Iran Update 1: The Iran, North Korea, and Syria Nonproliferation Reform and Modernization Act

January 17, 2012 6:30 AM

As we have noted in earlier posts on the positions of Newt Gingrich and the other Republican candidates, Iran is emerging as a central foreign policy issue in the upcoming presidential campaign. And whenever Iran comes up, there are bound to be references to the North Korean connection and what the Iranian saga says about prospects for the Six Party Talks. In this two-part post we look at some recent developments and sources that may be of interest, starting with the issue of sanctions.

First, the politics of the North Korean issue can be gleaned from a Republican-sponsored “Iran, North Korea, and Syria Nonproliferation Reform and Modernization Act” that is winding its way through Capitol Hill (CRS summary here; .pdf here). With Iraq eliminated and the Syrian regime behaving badly, we now have a new Axis of Evil: North Korea is included in an update of legislation that was originally targeted at Iran and Syria (The Iran Nonproliferation Act of 2000 begat the Iran and Syria Nonproliferation Act in 2005, which begat the current legislation).

The bill is long and intricate, and with respect to Iran has been pre-empted by the much tougher sanctions the Obama administration is pushing with respect to the Iranian central bank. It is also hard to tell how far it goes beyond sanctions already in place through UN Security Council Resolutions 1718 and 1874, and the myriad of other sanctions the US maintains on each of the three countries.

But the bill continues the tradition of Executive Order 13382 signed by President Bush in 2005 (“Blocking Property of Weapons of Mass Destruction Proliferators and Their Supporters”). The Executive Order allows the United States to block or “freeze” the property and assets of weapons of mass destruction (WMD) or ballistic missile proliferators and their supporters; the State Department website has a list of designated enterprises and individuals. These firms and people are denied access to the United States financial and commercial systems.

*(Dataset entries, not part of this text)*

Lemma randomize_loop_progress_any (j : nat) :
  forall (k : nat) (g : Grid) (placed : Z),
    cells_ok g ->
    0 <= placed < mines_count g -> mines_count g < 2 ^ SIZE_BITS ->
    (exists cell, cells g !! drawn rnd (k + 2 * j) = Some cell
                  /\ is_mine cell = false) ->
    exists (n : nat) (g1 : Grid),
      cells_ok g1
      /\ count_if is_mine (cells g1) = count_if is_mine (cells g) + 1
      /\ same_marks g g1
      /\ forall fuel,
          randomize_loop rnd (S n + fuel) g placed k
          = randomize_loop rnd fuel g1 (placed + 1) (k + 2 * S n).
Proof.
  induction j as [|j IH]; intros k g placed Hl Hp Hm (cell & Hcell & Hmine);
    destruct (randomize_loop_step rnd 0 g placed k rnd_ok Hl (proj2 Hp))
      as (cell0 & Hcell0 & _);
    destruct (is_mine cell0) eqn:Hmine0.
  - replace (k + 2 * 0)%nat with k in Hcell by lia. congruence.
  - exists 0%nat, (mined_at g (drawn rnd k) cell0).
    destruct (mined_at_adds g _ cell0 Hl Hcell0 Hmine0) as (Hl1 & Hc1 & Hs1).
    split; [assumption|]. split; [assumption|]. split; [assumption|]. intros fuel.
    destruct (randomize_loop_step rnd fuel g placed k rnd_ok Hl (proj2 Hp))
      as (cell1 & Hcell1 & Heq).
    assert (cell1 = cell0) by congruence. subst cell1.
    rewrite Hmine0, size_wrap_small in Heq by lia.
    replace (k + 2 * 1)%nat with (S (S k)) by lia. exact Heq.
  - destruct (IH (S (S k)) g placed Hl Hp Hm) as (n & g1 & Hl1 & Hc1 & Hs1 & Hrun).
    { exists cell. split; [|assumption].
      replace (S (S k) + 2 * j)%nat with (k + 2 * S j)%nat by lia. assumption. }
    exists (S n), g1.
    split; [assumption|]. split; [assumption|]. split; [assumption|]. intros fuel.
    destruct (randomize_loop_step rnd (S n + fuel) g placed k rnd_ok Hl (proj2 Hp))
      as (cell1 & Hcell1 & Heq).
    assert (cell1 = cell0) by congruence. subst cell1.
    rewrite Hmine0 in Heq. cbn [Nat.add] in *. rewrite Heq, Hrun.
    f_equal. lia.
  - exists 0%nat, (mined_at g (drawn rnd k) cell0).
    destruct (mined_at_adds g _ cell0 Hl Hcell0 Hmine0) as (Hl1 & Hc1 & Hs1).
    split; [assumption|]. split; [assumption|]. split; [assumption|]. intros fuel.
    destruct (randomize_loop_step rnd fuel g placed k rnd_ok Hl (proj2 Hp))
      as (cell1 & Hcell1 & Heq).
    assert (cell1 = cell0) by congruence. subst cell1.
    rewrite Hmine0, size_wrap_small in Heq by lia.
    replace (k + 2 * 1)%nat with (S (S k)) by lia. exact Heq.
Qed.
(** * extract_anatomy.py: a shallow embedding and its properties

    The script [scripts/blender/extract_anatomy.py] runs inside Blender.  It
    searches the scene for anatomical meshes, joins, decimates and cleans
    them, puts duplicates into two collections and exports each collection
    to a GLB file.

    The embedding follows the script function by function.  The scene graph
    ([bpy.data], [bpy.context]) is an explicit store of objects, mesh
    data-blocks and collections addressed by handles; every call into [bpy]
    is a step of a state-and-exception monad.  What the geometry engine
    computes (decimation, joining, baking of transforms, bounding boxes) is
    left to an interface, [Host], so that every theorem holds for every
    geometry engine. *)

From Stdlib Require Import ZArith QArith List String Ascii Bool Arith Lia.
From Stdlib Require Import DecimalString DecimalNat FinFun.
Import ListNotations.

Open Scope string_scope.
Open Scope list_scope.

(* ================================================================== *)
(** * Python strings *)
(* ================================================================== *)

(** A Python [str] is held as the UTF-8 encoding of its code points.  The
    substring test and [startswith] on the encodings agree with the tests on
    code points. *)

(** [str.lower] on ASCII letters.  Bytes of multi-byte sequences are left
    as they are: case folding of letters outside ASCII is not part of the
    model (every pattern of [MESH_PATTERNS] is lower case already). *)
Definition lower_ascii (c : ascii) : ascii :=
  let n := nat_of_ascii c in
  if (65 <=? n)%nat && (n <=? 90)%nat then ascii_of_nat (n + 32) else c.

Fixpoint lower (s : string) : string :=
  match s with
  | EmptyString => EmptyString
  | String c r => String (lower_ascii c) (lower r)
  end.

The core of the bill is the imposition of highly-targeted sanctions against firms conducting any proscribed business with the three countries. The definition of proscribed business is still tied explicitly to the three countries’ weapons programs. In that sense, it is cautious; Romney wants to go after those engaging in commercial trade as well, an extra-territorial approach along the lines of the infamous Helms-Burton bill dealing with Cuba.

Nonetheless, the list is expansive. The bill explicitly targets firms involved in:

  • Sales or purchases of items listed under all extant export control regimes, including nuclear, dual use, missile, chemical,
    and biological;
  • Mining or mineral extraction in any of the three countries that can be connected to WMD and missile programs;
  • Sales of equipment that could be used in mining or milling uranium;
  • Provision of vessels, insurance, or any other shipping service for transporting goods that might be connected with these
    programs.

The extraterritorial element is not direct; it comes through a prohibition on any American financing of such entities. But other banks may also look hard at any business with such entities once proscribed.

The bill also contains some gratuitous language aimed at Russia, prohibiting any payments for the International Space Station to the Russian Aviation and Space Agency unless the Russian government signs up to US measures. In addition to our ongoing problems in getting China to comply (for example, in limiting luxury exports) the bill opens a second front by badgering the Russians as well.

This fine-tuning of the sanctions language is less important than the political signal it sends to the Obama administration: coddle the North Koreans at your peril.

We should add that the US sanctions push has put substantial pressure on South Korea. Intensive diplomacy is afoot between South Korea and other Gulf suppliers as well as between Washington and Seoul over how much South Korea will cooperate. The term “waiver” has already been raised, suggesting Seoul will not give 100%.